I live on the corner of being able to somewhat function and falling completely apart. Sometimes I go slightly in one direction before boomeranging back to my corner again. I have good days and bad days. I have days I might genuinely smile and laugh when, even though my depression is present, I still feel like I am running the show. I have moderate days where I’m still able to pretend I’m OK and do enough for myself that others don’t readily worry. And I have days where I desperately need help if I have any hope of getting anything constructive done, otherwise I would just sit there in an agonizing numbness, staring blankly into the abyss. But to be fair, I’ve seen people who struggle with painful afflictions such as arthritis, who have good days where they are able to get out, go for a walk and run errands, powering through the pain, and other days where it is difficult to even pull themselves out of bed. The difference is that mental illness presents itself to the mind instead of the body and is not as easily seen.

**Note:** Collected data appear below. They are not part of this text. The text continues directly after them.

Lemma wrap_ok {A} msg (r : res A) a : wrap msg r = Ok a ↔ r = Ok a.
Proof. by destruct r. Qed.

Lemma res_bind_panic {A B} (m : res A) (f : A → res B) :
  (m ≫= f) = Panic ↔ m = Panic ∨ ∃ a, m = Ok a ∧ f a = Panic.
Proof. destruct m; cbn; naive_solver. Qed.

(** ** Machine integers *)

Definition u8 (z : Z) : Z := z mod 2 ^ 8.
Definition u16 (z : Z) : Z := z mod 2 ^ 16.
Definition u32 (z : Z) : Z := z mod 2 ^ 32.
Definition u64 (z : Z) : Z := z mod 2 ^ 64.
Definition i64 (z : Z) : Z := (z + 2 ^ 63) mod 2 ^ 64 - 2 ^ 63.

(** A byte of a [[]byte]. *)
Definition is_byte (b : Z) : Prop := 0 ≤ b < 256.
#[export] Instance is_byte_dec b : Decision (is_byte b).
Proof. unfold is_byte. apply _. Defined.

Lemma u16_bounds z : 0 ≤ u16 z < 65536.
Proof. unfold u16. change 65536 with (2 ^ 16). apply Z.mod_pos_bound. lia. Qed.
Lemma u32_bounds z : 0 ≤ u32 z < 2 ^ 32.
Proof. unfold u32. apply Z.mod_pos_bound. lia. Qed.
Lemma u16_small z : 0 ≤ z < 65536 → u16 z = z.
Proof. intros. unfold u16. apply Z.mod_small. lia. Qed.
Lemma u32_small z : 0 ≤ z < 2 ^ 32 → u32 z = z.
Proof. intros. unfold u32. by apply Z.mod_small. Qed.
Lemma u64_small z : 0 ≤ z < 2 ^ 64 → u64 z = z.
Proof. intros. unfold u64. by apply Z.mod_small. Qed.
Lemma u64_add_l a b : u64 (u64 a + b) = u64 (a + b).
Proof. unfold u64. apply Zplus_mod_idemp_l. Qed.
Lemma i64_small z : - 2 ^ 63 ≤ z < 2 ^ 63 → i64 z = z.
Proof. intros. unfold i64. rewrite Z.mod_small; lia. Qed.

Create HintDb machine.
Create Rewrite HintDb machine.
#[export] Hint Rewrite u16_small u32_small u64_small i64_small using lia : machine.
#[export] Hint Resolve u16_bounds u32_bounds : machine.
#[export] Hint Unfold is_byte : machine.

(** ** Iteration over a Go map

    [for k, v := range m] visits every entry once in an order the runtime
    chooses.  An operation that ranges over a map takes that order as an
    argument; [range_order m order] says it is a legal one. *)
Definition range_order {K V} `{Countable K} (m : gmap K V) (order : list (K * V)) : Prop :=
  order ≡ₚ map_to_list m.

Section range.
Context {K V : Type} `{Countable K}.
Implicit Types (m : gmap K V) (order : list (K * V)).

Lemma range_order_elem m order k v :
  range_order m order → (k, v) ∈ order ↔ m !! k = Some v.
Proof. unfold range_order. intros ->. apply elem_of_map_to_list. Qed.

Lemma range_order_NoDup m order : range_order m order → NoDup order.*1.
Proof. unfold range_order. intros ->. apply NoDup_fst_map_to_list. Qed.

Lemma range_order_canonical m : range_order m (map_to_list m).
Proof. by unfold range_order. Qed.

Lemma range_order_singleton (k : K) (v : V) order : range_order {[k := v]} order → order = [(k, v)].
Proof.
  unfold range_order. rewrite map_to_list_singleton. by intros ?%Permutation_singleton_r.
Qed.
(* ===== verification/GoURL.v ===== *)
(** The parts of Go's [path] and [net/url] packages that the program uses:
    [path.Join], and the query of a request. *)
From Stdlib Require Import Ascii String.
From S2P Require Import Prelude GoStrings GoNet.

Local Open Scope string_scope.
Local Open Scope list_scope.
Local Open Scope Z_scope.

(** ** path *)

Fixpoint join_with (sep : string) (l : list string) : string :=
  match l with
  | [] => ""
  | [s] => s
  | s :: l => s +:+ sep +:+ join_with sep l
  end.

(** The elements of a path one after the other; [out] is reversed. *)
Fixpoint clean_loop (rooted : bool) (out elems : list string) : list string :=
  match elems with
  | [] => rev out
  | e :: elems =>
      if decide (e = "" ∨ e = ".") then clean_loop rooted out elems
      else if decide (e = "..") then
        match out with
        | o :: out' => if decide (o = "..") then clean_loop rooted (e :: out) elems else clean_loop rooted out' elems
        | [] => clean_loop rooted (if rooted then [] else [e]) elems
        end
      else clean_loop rooted (e :: out) elems
  end.

(** [path.Clean]. *)
Definition path_Clean (p : string) : string :=
  if decide (p = "") then "."
  else
    let rooted := HasPrefix p "/" in
    let s := join_with "/" (clean_loop rooted [] (Split "/" p)) in
    if rooted then "/" +:+ s else if decide (s = "") then "." else s.

(** [path.Join]: empty elements are left out. *)
Definition path_Join (elems : list string) : string :=
  match filter (λ e, e ≠ "") elems with
  | [] => ""
  | l => path_Clean (join_with "/" l)
  end.

Example Clean_examples :
  path_Clean "a//b/./c/.." = "a/b" ∧ path_Clean "/../a" = "/a" ∧ path_Clean "../../x/.." = "../.." ∧
  path_Clean "/" = "/" ∧ path_Join [""; "x"] = "x" ∧ path_Join ["/vm"; "../y"] = "/y".
Proof. by vm_compute. Qed.

(** ** net/url: the query *)

(** [strings.Cut] at the first occurrence. *)
Definition Cut (sep : ascii) (s : string) : string * option string :=
  match IndexByte s sep with
  | Some i => (str_take i s, Some (str_drop (S i) s))
  | None => (s, None)
  end.

(** [url.QueryUnescape]: [None] is the error. *)
Fixpoint QueryUnescape (s : string) : option string :=
  match s with
  | EmptyString => Some EmptyString
  | String "%" s' =>
      match s' with
      | String a (String b t) => x ← hex_val a; y ← hex_val b; String (char (x * 16 + y)) <$> QueryUnescape t
      | _ => None
      end
  | String "+" t => String " " <$> QueryUnescape t
  | String c t => String c <$> QueryUnescape t
  end.

(** One element of a query; the elements with an error are dropped. *)
Definition query_pair (elem : string) : option (string * string) :=
  if decide (elem = "") then None
  else if negb (char_free ";" elem) then None
  else
    let '(k, v) := Cut "=" elem in
    k ← QueryUnescape k;
    v ← QueryUnescape (default "" v);
    Some (k, v).

(** [URL.Query()], in order, and [Values.Get]. *)
Definition Query (raw : string) : list (string * string) := omap query_pair (Split "&" raw).
Definition Query_Get (raw key : string) : string :=
  default "" (head (snd <$> filter (λ kv, kv.1 = key) (Query raw))).

(** The path and the raw query of the target of a request. *)
Definition request_path (target : string) : string := (Cut "?" target).1.
Definition request_query (target : string) : string := default "" (Cut "?" target).2.

(** ** Lemmas *)

Lemma IndexByte_app c s t : char_free c s = true → IndexByte (s +:+ String c t) c = Some (String.length s).
Proof.
  induction s as [|a s IH]; [intros _; rewrite string_app_nil_l; cbn; by rewrite decide_True|].
  rewrite string_app_cons. cbn. destruct (decide (a = c)); [done|]. intros H. by rewrite IH.
Qed.

Lemma Cut_app c s t : char_free c s = true → Cut c (s +:+ String c t) = (s, Some t).
Proof. intros H. unfold Cut. by rewrite IndexByte_app, str_take_app, str_drop_S_app. Qed.

(** A text that a query may hold as it is. *)
Definition query_plain (s : string) : Prop :=
  Forall (λ c, char_free c s = true) ["&"; ";"; "="; "%"; "+"]%char.

Lemma QueryUnescape_plain s : char_free "%" s = true → char_free "+" s = true → QueryUnescape s = Some s.
Proof.
  induction s as [|c s IH]; [done|]. cbn [char_free].
  destruct (decide (c = "%"%char)) as [|H1]; [done|]. destruct (decide (c = "+"%char)) as [|H2]; [done|].
  intros Hp Hq. specialize (IH Hp Hq).
  destruct c as [[] [] [] [] [] [] [] []]; cbn [QueryUnescape]; rewrite ?IH; done.
Qed.

Lemma query_pair_plain k v : k ≠ "" → query_plain k → query_plain v →
  query_pair (k +:+ "=" +:+ v) = Some (k, v).
Proof.
  unfold query_plain. rewrite !Forall_cons. intros Hk (? & Hk2 & Hk3 & Hk4 & Hk5 & _) (? & Hv2 & Hv3 & Hv4 & Hv5 & _).
  unfold query_pair. rewrite decide_False by by destruct k.
  rewrite !char_free_app, Hk2, Hv2. cbn [negb andb char_free].
  change (k +:+ "=" +:+ v) with (k +:+ String "=" v). rewrite Cut_app by done. cbn [default]. by rewrite !QueryUnescape_plain.
Qed.

(** The query of two plain parameters. *)
Lemma Query_two k1 v1 k2 v2 : k1 ≠ "" → k2 ≠ "" →
  query_plain k1 → query_plain v1 → query_plain k2 → query_plain v2 →
  Query (k1 +:+ "=" +:+ v1 +:+ "&" +:+ k2 +:+ "=" +:+ v2) = [(k1, v1); (k2, v2)].
Proof.
  intros Hk1 Hk2 Pk1 Pv1 Pk2 Pv2. unfold Query.
  assert (∀ k v, query_plain k → query_plain v → char_free "&" (k +:+ "=" +:+ v) = true) as Hfree.
  { intros k v [Hk _]%Forall_cons [Hv _]%Forall_cons. by rewrite !char_free_app, Hk, Hv. }
  pose proof (Split_cons "&" (k1 +:+ "=" +:+ v1) (k2 +:+ "=" +:+ v2) (Hfree _ _ Pk1 Pv1)) as Hs.
  rewrite !string_app_assoc in Hs.
  rewrite (Split_free "&" (k2 +:+ "=" +:+ v2)) in Hs by by apply Hfree.
  etransitivity; [apply (f_equal (omap query_pair)); exact Hs|].
  cbn. by rewrite !query_pair_plain.
Qed.

Lemma char_free_v4_string c ip : is_ip4 ip → digit_val c = None → c ≠ "."%char → char_free c (v4_string ip) = true.
Proof.
  intros (x & y & z & w & -> & Hx & Hy & Hz & Hw)%is_ip4_inv Hc Hd. cbn [v4_string]. unfold is_byte in *.
  rewrite !char_free_app, !char_free_Itoa by (done || lia). cbn. by rewrite decide_False by congruence.
Qed.

Lemma query_plain_v4_string ip : is_ip4 ip → query_plain (v4_string ip).
Proof. intros Hip. repeat constructor; by apply char_free_v4_string. Qed.
Lemma query_plain_Itoa z : 0 ≤ z → query_plain (Itoa z).
Proof. intros Hz. repeat constructor; by apply char_free_Itoa. Qed.
#[export] Hint Resolve query_plain_Itoa query_plain_v4_string : core.
(* ===== verification/Switch.v ===== *)
(** pkg/tap/switch.go: the learning switch between the connections of the
    guests and the virtual gateway.  One definition per method, written in a
    monad that threads the [Switch] and records what is written to connections,
    delivered to the gateway, closed or logged. *)
From Stdlib Require Import Ascii String.
From S2P Require Import Prelude GoStrings GoNet Tcpip Protocols.

Local Open Scope string_scope.
Local Open Scope list_scope.
Local Open Scope Z_scope.

(** ** State *)

(** pkg/tap/connection.go; [Conn] is the identity of the [net.Conn]. *)
Record protocolConn := { Conn : nat; protocolImpl : protocol }.

#[export] Instance protocolConn_eq_dec : EqDecision protocolConn.
Proof. solve_decision. Defined.

(** The [VirtualDevice] plugged as the gateway. *)
Record VirtualDevice := { vd_LinkAddress : list Z; vd_IP : string }.

Record Switch := {
  Sent : Z;
  Received : Z;
  debug : bool;
  maxTransmissionUnit : Z;
  nextConnID : Z;
  conns : gmap Z protocolConn;
  cam : gmap (list Z) Z;
  gateway : option VirtualDevice;
}.

Definition set_Sent (v : Z) (e : Switch) : Switch :=
  {| Sent := v; Received := Received e; debug := debug e;
     maxTransmissionUnit := maxTransmissionUnit e; nextConnID := nextConnID e;
     conns := conns e; cam := cam e; gateway := gateway e |}.
Definition set_Received (v : Z) (e : Switch) : Switch :=
  {| Sent := Sent e; Received := v; debug := debug e;
     maxTransmissionUnit := maxTransmissionUnit e; nextConnID := nextConnID e;
     conns := conns e; cam := cam e; gateway := gateway e |}.
Definition set_conns (n : Z) (c : gmap Z protocolConn) (e : Switch) : Switch :=
  {| Sent := Sent e; Received := Received e; debug := debug e;
     maxTransmissionUnit := maxTransmissionUnit e; nextConnID := n;
     conns := c; cam := cam e; gateway := gateway e |}.
Definition set_cam (c : gmap (list Z) Z) (e : Switch) : Switch :=
  {| Sent := Sent e; Received := Received e; debug := debug e;
     maxTransmissionUnit := maxTransmissionUnit e; nextConnID := nextConnID e;
     conns := conns e; cam := c; gateway := gateway e |}.

Definition NewSwitch (dbg : bool) (mtu : Z) : Switch :=
  {| Sent := 0; Received := 0; debug := dbg; maxTransmissionUnit := mtu;
     nextConnID := 0; conns := ∅; cam := ∅; gateway := None |}.

Definition Switch_Connect (ep : VirtualDevice) (e : Switch) : Switch :=
  {| Sent := Sent e; Received := Received e; debug := debug e;
     maxTransmissionUnit := maxTransmissionUnit e; nextConnID := nextConnID e;
     conns := conns e; cam := cam e; gateway := Some ep |}.

(** The copy loop of [CAM], in the order the runtime ranges over [e.cam]. *)
Definition CAM (order : list (list Z * Z)) (e : Switch) : gmap string Z :=
  foldl (λ (ret : gmap string Z) ap, <[LinkAddress_String ap.1 := ap.2]> ret) ∅ order.

(** ** Effects *)

Inductive event :=
  | EvWrite (c : nat) (data : list Z)   (* conn.Write succeeded *)
  | EvWriteErr (c : nat)                (* conn.Write failed *)
  | EvClose (c : nat)                   (* conn.Close *)
  | EvDeliver (ty : Z) (payload : list Z) (* gateway.DeliverNetworkPacket *)
  | EvLog (e : error).                  (* log.Error *)

#[export] Instance event_eq_dec : EqDecision event.
Proof. solve_decision. Defined.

Over time, as I get older, my completely functional days are becoming less frequent. I find myself struggling more and more as my mental illness compounds upon itself. I honestly need to give myself a break on my functional days and learn to count them as blessings instead of worrying what others might think or how they might judge me. Being able to function again, albeit for a short unexpected period here and there, should always be celebrated as a good thing. After all, I’m right on that corner and could go either way.

This piece originally appeared on the author’s blog.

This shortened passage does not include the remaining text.